• **Records provided**

Definition followLink (w : World) (cfg : Config) (s : WebSearchService)
    (userId : string) (linkId : Js.num) : res Content * WebSearchService :=
  match currentWebpageContent s !! userId with
  | None => (Throw (Error "No current webpage content available"), s)
  | Some userContent =>
      match c_links (pe_content userContent) with
      | None | Some [] => (Throw (Error "No links available on this page"), s)
      | Some links =>
          let index := JsNum.pred linkId in
          if JsNum.ltb index 0 || JsNum.geb index (Z.of_nat (List.length links))
          then (Throw (invalid_link_number (List.length links)), s)
          else
            match JsNum.index links index with
            | None => (Throw (undefined_read "text"), s)
            | Some link => browseWebpage w cfg s (url link) userId
            end
      end
  end.

(** *** getMoreContent and clearUserContent *)

Definition getMoreContent (cfg : Config) (s : WebSearchService)
    (userId : string) : res string * WebSearchService :=
  match currentWebpageContent s !! userId with
  | None => (Ok "No current webpage content available", s)
  | Some userContent =>
      let s :=
        match contentPositions s !! userId with
        | Some _ => s
        | None =>
            set_contentPositions
              (<[userId := contentSummaryLength cfg]> (contentPositions s)) s
        end in
      let currentPosition := default 0 (contentPositions s !! userId) in
      let nextPosition := currentPosition + contentSummaryLength cfg in
      match c_fullTextContent (pe_content userContent) with
      | None => (Throw (undefined_read "length"), s)
      | Some fullContent =>
          if Js.length fullContent <=? currentPosition then (Ok "", s)
          else
            (Ok (Js.substring fullContent currentPosition
                   (Z.min nextPosition (Js.length fullContent))),
             set_contentPositions
               (<[userId := nextPosition]> (contentPositions s)) s)
      end
  end.

Definition clearUserContent (s : WebSearchService) (userId : string)
    : WebSearchService :=
  {| currentSearchResults := delete userId (currentSearchResults s);
     currentWebpageContent := delete userId (currentWebpageContent s);
     contentPositions := delete userId (contentPositions s) |}.

(** *** The two message formatters *)

Definition dq : string := String "034"%char EmptyString.

Definition concat_map {A} (f : A → string) (l : list A) : string :=
  foldr (λ x r, f x +:+ r) "" l.

Definition formatSearchResultsMessage (results : SearchResults) : string :=
  "*📊 Search Results*" +:+ nl +:+ nl
  +:+ match answerBox results with
      | Some ab =>
          "*Quick Answer:*" +:+ nl
          +:+ Js.tpl (Js.or_else (ab_answer ab) (ab_snippet ab)) +:+ nl +:+ nl
      | None => ""
      end
  +:+ match knowledge results with
      | Some kg =>
          "*" +:+ Js.tpl (kg_title kg) +:+ "* (" +:+ Js.tpl (kg_type kg) +:+ ")" +:+ nl
          +:+ Js.tpl (kg_description kg) +:+ nl +:+ nl
          +:+ match kg_attributes kg with
              | Some attrs =>
                  concat_map (λ kv, "- " +:+ kv.1 +:+ ": " +:+ kv.2 +:+ nl) attrs +:+ nl
              | None => ""
              end
      | None => ""
      end
  +:+ "*Web Results:*" +:+ nl
  +:+ match organic results with
      | [] => "No results found." +:+ nl +:+ nl
      | l =>
          concat_map (λ result,
            "*" +:+ pretty (id result) +:+ ".* " +:+ Js.tpl (title result) +:+ nl
            +:+ Js.tpl (snippet result) +:+ nl
            +:+ "Type *!open " +:+ pretty (id result) +:+ "* to read more" +:+ nl +:+ nl) l
      end
  +:+ match peopleAlsoAsk results with
      | [] => ""
      | l =>
          "*People also ask:*" +:+ nl
          +:+ concat_map (λ item, "- " +:+ Js.tpl (paa_question item) +:+ nl) l
      end
  +:+ nl +:+ "*Commands:*" +:+ nl
  +:+ "- *!search [query]* - Search for something new" +:+ nl
  +:+ "- *!open [number]* - Open a search result" +:+ nl
  +:+ "- *!back* - Return to search results" +:+ nl.

Definition formatWebpageContentMessage (content : Content) : string :=
  "*📄 " +:+ c_title content +:+ "*" +:+ nl
  +:+ (if Js.truthy (c_siteName content)
       then "Source: " +:+ Js.tpl (c_siteName content) +:+ nl else "")
  +:+ "URL: " +:+ c_url content +:+ nl +:+ nl
  +:+ (if Js.truthy (c_excerpt content)
       then "*Summary:* " +:+ Js.tpl (c_excerpt content) +:+ nl +:+ nl else "")
  +:+ c_textContent content
  +:+ match c_links content with
      | Some ((_ :: _) as links) =>
          nl +:+ nl +:+ "*📌 Navigatable Links:*" +:+ nl
          +:+ "(" +:+ pretty (Z.of_nat (List.length links))
          +:+ " links available - use !link [number] to navigate)" +:+ nl
          +:+ concat_map (λ il : nat * Link,
                let linkText :=
                  if 40 <? Js.length (text il.2)
                  then Js.substring (text il.2) 0 37 +:+ "..."
                  else text il.2 in
                "*" +:+ pretty (Z.of_nat il.1 + 1) +:+ ".* " +:+ linkText +:+ nl)
              (indexed (Js.slice0 links 10))
      | _ => nl +:+ nl +:+ "*No navigatable links available on this page*" +:+ nl
      end
  +:+ nl +:+ "*Commands:*" +:+ nl
  +:+ "- *!back* - Return to search results" +:+ nl
  +:+ "- *!link [number]* - Follow a link on this page" +:+ nl
  +:+ "- *!more* - Show more content" +:+ nl
  +:+ "- *!search [query]* - Search for something new" +:+ nl.

(** ** SearchCommandHandler *)

(** The handler's [userStates] map, the service it owns, and the messages
    handed to [adapter.sendMessage] so far, oldest first. *)
Record SearchCommandHandler := {
  userStates : gmap string UserState;
  webSearchService : WebSearchService;
  sent : list (string * string)
}.

Definition new_handler : SearchCommandHandler :=
  {| userStates := ∅; webSearchService := new_service; sent := [] |}.

(** [await this.adapter.sendMessage(recipient, text)] *)
Definition sendMessage (recipient text : string) (h : SearchCommandHandler)
    : SearchCommandHandler :=
  {| userStates := userStates h;
     webSearchService := webSearchService h;
     sent := sent h ++ [(recipient, text)] |}.

(** [this.userStates.set(sender, st)] *)
Definition set_userState (sender : string) (st : UserState)
    (h : SearchCommandHandler) : SearchCommandHandler :=
  {| userStates := <[sender := st]> (userStates h);
     webSearchService := webSearchService h;
     sent := sent h |}.

Definition set_service (s : WebSearchService) (h : SearchCommandHandler)
    : SearchCommandHandler :=
  {| userStates := userStates h; webSearchService := s; sent := sent h |}.

(** The fixed replies. *)
Definition msg_exited : string := "Exited search mode. Back to normal chat.".
Definition msg_no_previous_state : string := "There's no previous state to go back to.".
Definition msg_already_at_results : string := "You're already at the search results.".
Definition msg_no_search_results : string :=
  "No search results available. Please try a new search.".
Definition msg_result_not_found : string :=
  "Sorry, I couldn't find that search result. Please try searching again.".
Definition msg_no_more_content : string :=
  "Sorry, there's no more content available for this page.".

Section Handlers.

Variable w : World.
Variable cfg : Config.

Definition handleWebSearch (h : SearchCommandHandler) (sender query : string)
    : SearchCommandHandler :=
  let h := sendMessage sender ("🔍 Searching for: " +:+ dq +:+ query +:+ dq +:+ "...") h in
  match searchWeb w cfg (webSearchService h) query sender with
  | (Ok results, s) =>
      let h := set_service s h in
      let formattedResults := formatSearchResultsMessage results in
      let h := set_userState sender
                 {| mode := Some browse; lastAction := Some did_search;
                    query := Some query; currentUrl := None; resultId := None |} h in
      sendMessage sender formattedResults h
  | (Throw error, s) =>
      sendMessage sender
        ("Sorry, I encountered an error while searching: " +:+ message error)
        (set_service s h)
  end.

Definition handleOpenResult (h : SearchCommandHandler) (sender : string)
    (resultId : Js.num) : SearchCommandHandler :=
  match getSearchResultById (webSearchService h) sender resultId with
  | None => sendMessage sender msg_result_not_found h
  | Some result =>
      let h := sendMessage sender
                 ("📄 Opening: " +:+ dq +:+ Js.tpl (title result) +:+ dq +:+ "...") h in
      match browseWebpage w cfg (webSearchService h) (link result) sender with
      | (Ok content, s) =>
          let h := set_service s h in
          let formattedContent := formatWebpageContentMessage content in
          let h := set_userState sender
                     {| mode := Some browse; lastAction := Some did_open;
                        query := None; currentUrl := Some (link result);
                        resultId := Some resultId |} h in
          sendMessage sender formattedContent h
      | (Throw error, s) =>
          sendMessage sender
            ("Sorry, I encountered an error opening that page: " +:+ message error)
            (set_service s h)
      end
  end.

• **Assignment**
In the entries above, copy each line that contains the string "Throw".

• **Written response**
  | None => (Throw (Error "No current webpage content available"), s)
      | None | Some [] => (Throw (Error "No links available on this page"), s)
          then (Throw (invalid_link_number (List.length links)), s)
            | None => (Throw (undefined_read "text"), s)
      | None => (Throw (undefined_read "length"), s)
  | (Throw error, s) =>
      | (Throw error, s) =>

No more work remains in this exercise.